### Task goal
Looking at the listing below, how many lines include "empty"? Answer with the number only.

:: Source data ::

(* ===== verification/SampleFs.v ===== *)
(** * Concrete states of the file system

    A cache just initialised by [binit] over an empty disk, and one block
    pinned in it as [log_write] leaves it. *)

From S2P Require Import Prelude Riscv Mem State Sched SchedSpec Bio BioLocks BioList Cache BioSpec Session Log LogSpec Sample.

(** No other thread changes anything. *)
Definition idle_env : Env := fun _ s => s.
#[export] Existing Instance idle_env.

Definition sample_proc : proc := set_p_pid 1 (set_p_state RUNNING zero_proc).
Definition sample_log : logst := mk_logst 2 30 0 false 1 (mk_logheader 1 (<[0%nat := 100]> (replicate 30 0))).

Definition fs0 : kstate :=
  set_k_cur (Some 0%nat) (set_k_procs (<[0%nat := sample_proc]> (replicate 64 zero_proc))
    (set_k_log sample_log zero_state)).

Lemma fs0_ready : ready fs0 0 1.
Proof.
  split; try done.
  - by exists sample_proc.
  - intros i H. by apply elem_of_nil in H.
  - intros H. by apply elem_of_nil in H.
  - intros i H. by apply elem_of_nil in H.
Qed.

(** After [binit]. *)
Lemma fs0_cache : exists s, binit fs0 = Ok tt s /\ core s = core fs0 /\ k_procs s = k_procs fs0 /\
  k_disk s = (fun _ => zero_block) /\ k_wtrace s = [] /\ crep 1 s (cells (k_disk s) no_pins).
Proof.
  destruct (binit_spec 1 fs0) as (bs & Hrun & Hrep); [done| |].
  { apply Forall_replicate. done. }
  by exists (set_k_bufs bs fs0).
Qed.

(** A rebooted machine: the cache is empty. *)
Lemma fs0_rest : exists s, ready s 0 1 /\ k_log s = sample_log /\ k_disk s = (fun _ => zero_block) /\
  k_wtrace s = [] /\ k_held s = [] /\ crep 1 s (cells (k_disk s) no_pins).
Proof.
  destruct fs0_cache as (s & _ & Hc & Hp & Hd & Hw & Hrep). exists s.
  assert (bframe 0 fs0 s) as Hf by (split; [done|by rewrite Hp]).
  split; [by eapply bframe_ready; [|apply fs0_ready]|]. split; [by apply (bframe_log _ _ _ Hf)|].
  split; [done|]. split; [done|]. split; [by apply (bframe_held _ _ _ Hf)|done].
Qed.

(** Block 100 pinned: [bread], [bpin], [brelse]. *)
Definition pin100 : pins := upd no_pins 100 (Some zero_block).

Lemma fs0_pinned : exists s, ready s 0 1 /\ k_log s = sample_log /\ k_disk s = (fun _ => zero_block) /\
  crep 1 s (cells (k_disk s) pin100).
Proof.
  destruct fs0_rest as (s & Hrd & Hlog & Hd & Hw & _ & Hrep).
  assert (sess (crep := crep 1) (chold := chold 1) 0 1 s (k_disk s) [] (cells (k_disk s) no_pins) [] s) as Hs.
  { split; try done. intros i b H. by apply elem_of_nil in H. }
  assert (wp (let! i := bread 1 100 in bpin i ;;; brelse i)
    (fun _ s' => sess (crep := crep 1) (chold := chold 1) 0 1 s (k_disk s) [] (cells (k_disk s) pin100) [] s') s) as Hwp.
  { eapply sess_bread; [exact Hs|done|done| |].
    { apply cells_room. exists []. split; [by intros x [? ?]|by apply Nat.ltb_lt]. }
    cbn [c_data c_ref c_owner cells no_pins idle]. intros i s1 Hs1.
    eapply sess_bpin; [exact Hs1|elems|by rewrite upd_same|]. rewrite upd_same. cbn. intros s2 Hs2.
    rewrite <- (bind_ret_r (brelse i)).
    eapply (sess_brelse _ _ _ _ _ _ _ _ i 100 []); [exact Hs2|elems|by rewrite upd_same|by rewrite upd_same| |].
    { intros n y []%elem_of_nil. }
    rewrite upd_same. cbn. intros s3 Hs3. apply wp_ret. eapply sess_ext; [exact Hs3|].
    intros y. unfold cells, pin100, upd. rewrite Hd. by destruct (y =? 100). }
  apply wp_elim in Hwp as (u & s' & _ & [H1 H2 H3 H4 H5 H6]). exists s'.
  split; [done|]. split; [by rewrite (bframe_log _ _ _ H3)|]. split; [by rewrite H4|]. by rewrite H4.
Qed.

Lemma pin100_committable : committable pin100 2 [100] [zero_block].
Proof.
  assert (forall b, b <> 100 -> pin100 b = None) as H by (intros b Hb; unfold pin100; by rewrite upd_other).
  split.
  - by repeat constructor.
  - apply NoDup_singleton.
  - intros b i ->%list_elem_of_singleton Hi. unfold slot. unfold LOGSIZE, MAXOPBLOCKS in Hi. lia.
  - by apply H.
  - intros i Hi. apply H. unfold slot. unfold LOGSIZE, MAXOPBLOCKS in Hi. lia.
  - exists [100]. split; [|by apply Nat.ltb_lt]. intros x Hx. destruct (decide (x = 100)) as [->|Hne]; [elems|].
    rewrite H in Hx by done. by destruct Hx.
Qed.

Lemma sample_log_at : log_at 1 sample_log 2 [100].
Proof.
  split; try done.
  - intros [|i] b Hb; cbn in Hb; [by injection Hb as <-|done].
  - by apply Nat.leb_le.
  - by repeat constructor.
Qed.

:::

### Result of the exercise
2